MOSCOW, Oct 16 (Reuters) - Russian police on Monday broke up a protest by dozens of activists demanding the authorities find the killers of journalist Anna Politkovskaya, a rights group said.

Police in the capital of the southern Ingushetia region, Nazran, detained several protesters and trampled photographs of Politkovskaya, who was shot dead on Oct. 7 at her apartment block in central Moscow, activists said.

"In Nazran the meeting was broken up with brute force and five people were detained by the police," Oleg Orlov of the Memorial human rights group told Reuters.

"A young activist had her nose broken by a policeman who hit her in the face," Orlov said. "The police threw our pictures of Politkovskaya onto the ground and stamped on them."

Local authorities gave a different version of events.

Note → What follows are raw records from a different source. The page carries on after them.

(** "Inception", stored a moment ago, is served from the cache. *)
Lemma X2_getMovieById_cached_witness :
  exists w',
    getMovieById Demo.env "tt1375666" Demo.stale
    = (Ret (Demo.docAt 1700000000000 Demo.inception, "cache"), w') /\
    apiLog w' = [].
Proof.
  destruct (X2_getMovieById_cached Demo.env "tt1375666" Demo.stale
              (Demo.docAt 1700000000000 Demo.inception))
    as (w' & Hrun & _ & Hlog & _).
  - reflexivity.
  - unfold uniqueIds. vm_compute. repeat constructor; cbn; intuition discriminate.
  - left. reflexivity.
  - reflexivity.
  - reflexivity.
  - exists w'. split; [exact Hrun | exact Hlog].
Defined.



Lemma truthyQ_true (q : Q) : truthyQ q = true <-> ~ (q == 0)%Q.
Proof.
  unfold truthyQ. rewrite negb_true_iff. split.
  - intros H Hq. apply Qeq_bool_iff in Hq. congruence.
  - intros H. destruct (Qeq_bool q (0 # 1)) eqn:Hb; [|reflexivity].
    apply Qeq_bool_iff in Hb. contradiction.
Qed.

(** ** Invariants, over the whole life of the collection *)

Section MoreInvariants.

Variable E : Env.
Variable P : World -> Prop.
Hypothesis HP : Closed E P.

Let HF : Framed P := closed_framed E P HP.

Lemma Keeps_promiseAll4 {A B C D} (a : M A) (b : M B) (c : M C) (d : M D) :
  Keeps P a -> Keeps P b -> Keeps P c -> Keeps P d -> Keeps P (promiseAll4 a b c d).
Proof.
  intros Ha Hb Hc Hd w o w' H Hw. unfold promiseAll4 in H.
  destruct (a w) as [oa w1] eqn:H1. destruct (b w1) as [ob w2] eqn:H2.
  destruct (c w2) as [oc w3] eqn:H3. destruct (d w3) as [od w4] eqn:H4.
  assert (w' = w4) as ->.
  { destruct oa, ob, oc, od; injection H as _ <-; reflexivity. }
  eapply Hd; eauto.
Qed.
Definition action (type description : string) (details : json) : json :=
  JDict [("type", JStr type); ("description", JStr description); ("details", details)].

Definition registry_action (reg_backup : json) : result json :=
  let? description := py_get reg_backup "description" (JStr "N/A") in
  let? hkey := py_get reg_backup "hkey" JNull in
  let? subkey := py_get reg_backup "subkey" JNull in
  Ok (action "registry" ("Restaurar registro: " ++ py_str description)
        (JStr (py_str hkey ++ BS ++ py_str subkey))).

Definition file_action (file_backup : json) : result json :=
  let? description := py_get file_backup "description" (JStr "N/A") in
  let? original_path := py_get file_backup "original_path" (JStr "N/A") in
  Ok (action "file" ("Restaurar arquivo: " ++ py_str description) original_path).

Definition service_action (e : string * json) : result json :=
  let? state := py_get (snd e) "state" (JStr "Unknown") in
  Ok (action "service" ("Restaurar serviço: " ++ fst e) (JStr ("Estado: " ++ py_str state))).

(** [for x in entries: actions.append(make(x))] *)
Definition append_actions {A} (make : A -> result json) (entries : list A)
    (actions : list json) : result (list json) :=
  rfold entries actions (fun actions x =>
    let? a := make x in Ok (actions ++ [a])%list).

Definition preview_of (backup_info : json) : result json :=
  let? operation := py_get backup_info "operation" (JStr "Unknown") in
  let? timestamp := py_get backup_info "timestamp" (JStr "Unknown") in
  let actions := [] in
  let? registry_backups := py_get backup_info "registry_backups" (JList []) in
  let? entries := py_iter registry_backups in
  let? actions := append_actions registry_action entries actions in
  let? file_backups := py_get backup_info "file_backups" (JList []) in
  let? entries := py_iter file_backups in
  let? actions := append_actions file_action entries actions in
  let? service_states := py_get backup_info "service_states" (JDict []) in
  let? entries := py_items service_states in
  let? actions := append_actions service_action entries actions in
  let? power_settings := py_get backup_info "power_settings" JNull in
  let actions :=
    if truthy power_settings
    then (actions ++ [action "power" "Restaurar plano de energia" (JStr "Plano anterior")])%list
    else actions in
  let? startup_items := py_get backup_info "startup_items" (JList []) in
  let? startup_count := py_len startup_items in
  let actions :=
    if (0 <? startup_count)%nat
    then (actions ++ [action "startup" "Restaurar itens de inicialização"
                        (JStr (py_str (JNat startup_count) ++ " itens"))])%list
    else actions in
  Ok (JDict [("operation", operation); ("timestamp", timestamp); ("actions", JList actions)]).
(** * Plugin loader and plugin handlers of the remember@thechief settings UI

    A shallow embedding of [settings_ui/plugin_loader.py] and
    [settings_ui/plugin_handlers.py].

    - Python strings are [string]s: a text is the string of its bytes in
      UTF-8, the encoding of the locale on the systems the applet runs on
      (a [str] with a lone surrogate has no such bytes and is outside the
      model).
      The case-sensitive methods ([title], [lower], the camel-case regular
      expression) are modelled on ASCII text.
    - Values read from JSON are the inductive type [json], with Python's
      truthiness and [==] written out.
    - The file system is a tree of directories and regular files; paths are
      absolute and split into their components (the handlers store
      [os.path.expanduser(path)]).  A directory keeps its entries in the
      order [os.listdir] reports them.  A file holds bytes; reading it as
      text decodes them, which fails on bytes that are not UTF-8, and reads
      each carriage return, with the line feed after it if there is one,
      as a line feed.  Writing stores the bytes of the text, line feeds as
      they are (the platform is Linux).  Permissions are not modelled.
    - Code that raises runs in the monad [M]: a world-passing function whose
      result is a returned value or a raised exception.  Every exception
      class of the model derives from Python's [Exception].
    - [json.load], [json.dump], [subprocess.run] and the home directory are
      the fields of the class [Environment]; what [json.load] gives or
      raises is taken as a function of the bytes of the file.
    - The [dict] of the loader is a finite map; [PluginLoaderInOrder] is the
      loader with the [dict] in insertion order, for the one method whose
      result depends on that order. *)

From Stdlib Require Import String Ascii List ZArith Bool Lia Sorted Permutation.
From stdpp Require Import gmap strings.
Import ListNotations.
(** C2.  [PredictionContext.from_config] builds the model from the
    entries [cp-model] and [cp-task] of the checkpoint record: its class
    and its arguments are the recorded ones, whatever the [model]
    section of the experiment config says.  It then loads the recorded
    weights with [strict=False] and moves the model to the device. *)
Theorem prediction_model_comes_from_checkpoint cfg (split_names : list string)
    model_path st ectx st0 (ck mc : odict) (p c : string)
    (params : list string) (task state_dict : value) :
  Py.is_none model_path = false ->
  ExperimentContext.from_config cfg split_names st = (inr ectx, st0) ->
  load_checkpoint_from_path model_path = inr (VMap ck) ->
  OrderedDict.get ck "cp-model" = Some (VMap mc) ->
  OrderedDict.get ck "cp-task" = Some task ->
  OrderedDict.get ck "state_dict" = Some state_dict ->
  OrderedDict.get mc "package" = Some (VStr p) ->
  OrderedDict.get mc "class" = Some (VStr c) ->
  find_class p c = Some params ->
  let model := VInst p c (model_args mc task) [] in
  exists comet device,
    OrderedDict.get (ExperimentContext.holder ectx) "comet" = Some comet /\
    OrderedDict.get (ExperimentContext.holder ectx) "device" = Some device /\
    PredictionContext.from_config cfg split_names model_path st
    = (inr (PredictionContext.init ectx model),
       logged st0
         (checkpoint_events comet ck ++
          [ECall model "load_state_dict" [state_dict]
             [("strict", VBool false)];
           ECall model "to" [device] []])) /\
    OrderedDict.get
      (PredictionContext.holder (PredictionContext.init ectx model)) "model"
    = Some model.
Proof.
  intros Hpath Hectx Hload Hmc Htask Hsd Hp Hc Hfind model.
  pose proof Hectx as Hinv.
  apply experiment_context_from_config_inr in Hinv
    as (comet & device & providers & callbacks & st1 & st2 & st3 & ->
        & Hcomet & _).
  exists comet, device. split; [done|]. split; [done|]. split; [|done].
  unfold PredictionContext.from_config. rewrite Hpath.
  run_with Hectx.
  unfold lift at 1, bind at 1. rewrite Hload.
  unfold ExperimentContext.getitem, bind at 1; simpl.
  run_with (log_checkpoint_by_value comet ck st0 Hcomet).
  run_with (getitem_map_run _ _ _ (logged st0 (checkpoint_events comet ck)) Hmc).
  run_with (getitem_map_run _ _ _ (logged st0 (checkpoint_events comet ck)) Htask).
  run_with (load_model_by_value _ task (logged st0 (checkpoint_events comet ck))
              _ _ _ Hp Hc Hfind).
  run_with (getitem_map_run _ _ _ (logged st0 (checkpoint_events comet ck)) Hsd).
  unfold Py.call, emit, bind, ret, logged. simpl.
  by rewrite <- !app_assoc.
Qed.

End PredictionFacts.
(** ** The training context *)

(** Proves that a literal key is none of the keys in a literal list. *)
Ltac not_written :=
  let H := fresh in
  intros H; try unfold written_keys in H;
  repeat (apply elem_of_cons in H as [[=]|H]);
  by apply elem_of_nil in H.

Section TrainingFacts.
Context `{W : World}.

Lemma getitem_dict_run l d k v st :
  heap st !! l = Some d -> OrderedDict.get d k = Some v ->
  Py.getitem (VDict l) k st = (inr v, st).
Proof.
  intros Hl Hv. unfold Py.getitem, Py.lookup, bind, get_dict.
  by rewrite Hl, Hv.
Qed.

Lemma contains_dict_run l d k st :
  heap st !! l = Some d ->
  Py.contains k (VDict l) st = (inr (OrderedDict.mem d k), st).
Proof. intros Hl. unfold Py.contains, bind, get_dict. by rewrite Hl. Qed.

(** Reading, in a later state, a key that was not written. *)
Lemma getitem_dict_later K st st' l d k v x st'' :
  touches K st st' -> k ∉ K ->
  heap st !! l = Some d -> OrderedDict.get d k = Some v ->
  Py.getitem (VDict l) k st' = (inr x, st'') -> x = v /\ st'' = st'.
Proof.
  intros Ht Hk Hl Hv Hget.
  destruct (touches_lookup _ _ _ _ _ Ht Hl) as (d' & Hl' & Hd').
  rewrite (getitem_dict_run _ _ _ v _ Hl') in Hget.
  - by simplify_eq.
  - by rewrite Hd'.
Qed.

Lemma contains_dict_later K st st' l d k b st'' :
  touches K st st' -> k ∉ K ->
  heap st !! l = Some d ->
  Py.contains k (VDict l) st' = (inr b, st'') ->
  b = OrderedDict.mem d k /\ st'' = st'.
Proof.
  intros Ht Hk Hl Hc.
  destruct (touches_lookup _ _ _ _ _ Ht Hl) as (d' & Hl' & Hd').
  rewrite (contains_dict_run _ _ _ _ Hl') in Hc. simplify_eq.
  unfold OrderedDict.mem. by rewrite Hd'.
Qed.

Lemma touches_same_heap K st st1 st2 :
  touches K st st1 -> same_heap st1 st2 -> touches K st st2.
Proof. intros Ht Hs. etrans; [done|]. by apply same_heap_touches. Qed.

(** C5.  When the params of the config set [resume] to true and the
    checkpoint at [resume_checkpoint_path] records [cp-epoch] as [n],
    the context that [TrainingContext.from_config] returns has
    [epoch_start = n + 1]; when [resume] is absent or false, it has
    [epoch_start = 1]. *)
Theorem training_starts_after_checkpoint_epoch (lc lp : loc) (dc dp : odict)
    (split_names : list string) st ctx st' (resume : option bool) (n : Z) :
  TrainingContext.from_config (VDict lc) split_names st = (inr ctx, st') ->
  heap st !! lc = Some dc ->
  OrderedDict.get dc "params" = Some (VDict lp) ->
  heap st !! lp = Some dp ->
  OrderedDict.get dp PARAM_RESUME = VBool <$> resume ->
  (resume = Some true ->
   exists path ck,
     OrderedDict.get dp "resume_checkpoint_path" = Some path /\
     load_checkpoint_from_path path = inr (VMap ck) /\
     OrderedDict.get ck "cp-epoch" = Some (VInt n)) ->
  OrderedDict.get (TrainingContext.holder ctx) "epoch_start"
  = Some (VInt match resume with Some true => n + 1 | _ => 1 end).
Proof.
  intros H Hlc Hparams Hlp Hresume Hck.
  unfold TrainingContext.from_config in H.
  inv_bind H as ectx st0 Hectx.
  keeps_of Hectx (touches written_keys) ltac:(keeps_auto).
  rename K into T.
  apply experiment_context_from_config_inr in Hectx
    as (comet & device & providers & callbacks & _ & _ & _ & -> & _).
  inv_bind H as model_config st1 Hmc. apply getitem_inr in Hmc as ->.
  inv_bind H as task st1 Htask. apply getitem_inr in Htask as ->.
  inv_bind H as model st1 Hmodel.
  keeps_of Hmodel same_heap ltac:(keeps_auto).
  apply (touches_same_heap _ _ _ _ T) in K. clear T Hmodel. rename K into T.
  inv_bind H as params st2 Hp.
  eapply getitem_dict_later in Hp as [Ex Est];
    [|done|not_written|done..]; subst params st2.
  inv_bind H as has_resume st2 Hhas.
  eapply contains_dict_later in Hhas as [Ex Est];
    [|done|not_written|done]; subst has_resume st2.
  inv_bind H as is_resume st2 Hisr.
  remember (match resume with Some true => true | _ => false end)
    as flag eqn:Hflagdef.
  assert (is_resume = VBool flag /\ st2 = st1) as [-> ->].
  { unfold OrderedDict.mem in Hisr. rewrite Hresume in Hisr.
    destruct resume as [r|]; simpl in Hisr.
    - inv_bind Hisr as params st3 Hp.
      eapply getitem_dict_later in Hp as [Ex Est];
        [|done|not_written|done..]; subst params st3.
      eapply getitem_dict_later in Hisr as [Ex Est];
        [|done|not_written|done|by rewrite Hresume].
      subst. by destruct r.
    - inv_ret Hisr. by subst. }
  inv_bind H as resuming sa Htruthy.
  unfold Py.truthy, ret in Htruthy. injection Htruthy as <- <-.
  inv_bind H as resumed sb Hresumed.
  assert (resumed.1 = VInt (if flag then n + 1 else 1)) as Hstart.
  { destruct flag eqn:Hflag; [|by inv_ret Hresumed].
    destruct Hck as (path & ck & Hpath & Hload & Hepoch).
    { by destruct resume as [[|]|]. }
    inv_bind Hresumed as params st3 Hp.
    eapply getitem_dict_later in Hp as [Ex Est];
      [|done|not_written|done..]; subst params st3.
    inv_bind Hresumed as path' st3 Hp.
    eapply getitem_dict_later in Hp as [Ex Est];
      [|done|not_written|done..]; subst path' st3.
    unfold lift at 1, bind at 1 in Hresumed. rewrite Hload in Hresumed.
    inv_bind Hresumed as comet' st3 Hcomet.
    inv_bind Hresumed as u st4 Hlog.
    inv_bind Hresumed as state_dict st5 Hsd.
    inv_bind Hresumed as u' st6 Hcall.
    inv_bind Hresumed as cp_epoch st7 Hcp.
    rewrite (getitem_map_run _ _ _ _ Hepoch) in Hcp. simplify_eq.
    inv_bind Hresumed as epoch_start st8 Hadd. inv_ret Hadd.
    inv_bind Hresumed as line sc Hline.
    inv_bind Hresumed as u'' sd Hemit. by inv_ret Hresumed. }
  clear Hresumed.
  replace (match resume with Some true => n + 1 | _ => 1 end)
    with (if flag then n + 1 else 1) by (subst flag; by destruct resume as [[|]|]).
  rewrite <- Hstart. clear Hstart Hck Hresume.
  inv_run; reflexivity.
Qed.
Lemma level_pos (n q c : nat) : (0 < q)%nat -> (0 < c)%nat -> (1 <= level n q c)%nat.
Proof.
  intros Hq Hc. unfold level. cbn [seq prefix_len].
  assert (E : (0 * (n - 1) <? q * c)%nat = true) by (apply Nat.ltb_lt; nia).
  rewrite E. lia.
Qed.

Lemma qcut_cells (x : list (option Q)) (q : nat) (labels : list Z) :
  dropna x <> [] ->
  qcut x q labels = bins_to_cuts x (quantile_edges (QSort.sort (dropna x)) q) labels.
Proof.
  intros Hne. unfold qcut.
  destruct (QSort.sort (dropna x)) as [| a0 a] eqn:Ea; [| reflexivity].
  exfalso. apply Hne. apply length_zero_iff_nil.
  rewrite <- sort_length, Ea. reflexivity.
Qed.

(** The scores of a column of ranks, with the labels 1 to 5. *)
Lemma qcut_ranks (rk : list Z) :
  Permutation rk (ranks_upto (length rk)) -> (2 <= length rk)%nat ->
  exists fs,
    qcut (map (fun z => Some (inject_Z z)) rk) 5 [1; 2; 3; 4; 5] = Ok (map Some fs) /\
    length fs = length rk /\
    Forall (fun s => 1 <= s <= 5) fs.
Proof.
  intros Hp Hn.
  set (xs := map inject_Z rk).
  assert (Hx : Permutation xs (rank_column (length rk))).
  { unfold xs, rank_column. apply Permutation_map. exact Hp. }
  set (edges := quantile_edges (QSort.sort xs) 5).
  exists (map (fun z => Z.of_nat (bucket edges (inject_Z z))) rk).
  assert (Hb : forall z, In z rk -> (1 <= bucket edges (inject_Z z) <= 5)%nat).
  { intros z Hz.
    assert (Hin : In (inject_Z z) xs) by (apply in_map; exact Hz).
    destruct (rank_column_In _ _ (Permutation_in _ Hx Hin)) as [m [Em Hm]].
    pose proof (bucket_level xs (inject_Z z) 5 Hin ltac:(lia)) as B. cbv zeta in B.
    fold edges in B. rewrite (ranks_length xs _ Hx) in B.
    rewrite Em in B at 2. rewrite (count_perm _ _ _ Hx), count_below_ranks in B.
    rewrite Nat.min_l in B by lia.
    pose proof (level_le (length rk) 5 (m - 1) ltac:(lia)) as L5.
    destruct (Nat.eq_dec m 1) as [-> | N1].
    - (* the lowest rank is the lowest edge *)
      unfold bucket.
      assert (E : Qeq_bool (inject_Z z) (hd 0%Q edges) = true).
      { apply Qeq_bool_iff. unfold edges. rewrite quantile_edges_hd.
        rewrite (quantile_ranks xs _ Hx 0) by lia. rewrite Em. reflexivity. }
      rewrite E. lia.
    - pose proof (level_pos (length rk) 5 (m - 1) ltac:(lia) ltac:(lia)) as L1.
      destruct B as [-> | [-> _]]; lia. }
  split; [| split].
  - rewrite qcut_cells; rewrite (dropna_Some inject_Z rk); fold xs.
    2:{ intros E. apply (f_equal (@length Q)) in E.
        unfold xs in E. rewrite length_map in E. simpl in E. lia. }
    fold edges.
    rewrite bins_to_cuts_sorted;
      [| apply (edges_ranks_sorted xs _ Hx Hn) | apply quantile_edges_length].
    f_equal. rewrite !map_map. apply map_ext_in. intros z Hz.
    specialize (Hb z Hz). unfold cut1.
    replace (length edges) with 6%nat by (symmetry; apply quantile_edges_length).
    destruct (Nat.eqb_spec (bucket edges (inject_Z z)) 6); [lia |].
    destruct (Nat.eqb_spec (bucket edges (inject_Z z)) 0); [lia |].
    cbn [orb].
    destruct (bucket edges (inject_Z z)) as [| [| [| [| [| [| b]]]]]]; try lia; reflexivity.
  - apply length_map.
  - apply Forall_forall. intros s Hs. apply in_map_iff in Hs.
    destruct Hs as [z [<- Hz]]. specialize (Hb z Hz). lia.
Qed.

One official was quoted as saying the activists did not have permission to hold the meeting and that police only intervened after they started fighting among themselves.

"There was an attempt to hold an unsanctioned meeting. For some reason there was disagreement between the members of the meeting which turned into a fight," Beslan Khamkhoev, the head of the local interior ministry, told Interfax news agency.

"To preserve order and safety policemen were forced to intervene," he said.

Politkovskaya, a 48-year-old mother of two, won fame and prizes for her dogged pursuit of rights abuses by President Vladimir Putin's government, especially in the war-torn region of Chechnya, where activists also held a protest on Monday.

Her murder, condemned by Putin and world leaders, underlined the risks to reporters in Russia who dare to delve into the viperous world where crime and politics overlap.

About 50 people protested on Monday in the centre of the Chechen capital Grozny over the murder of Politkovskaya, who devoted much of her reporting to rights abuses in Chechnya.

The protesters, many of them from non-governmental organisations, gathered in Grozny's central square and held up photographs of the reporter, some of them torn from newspapers.

The authorities gave permission for the protest and police did not intervene.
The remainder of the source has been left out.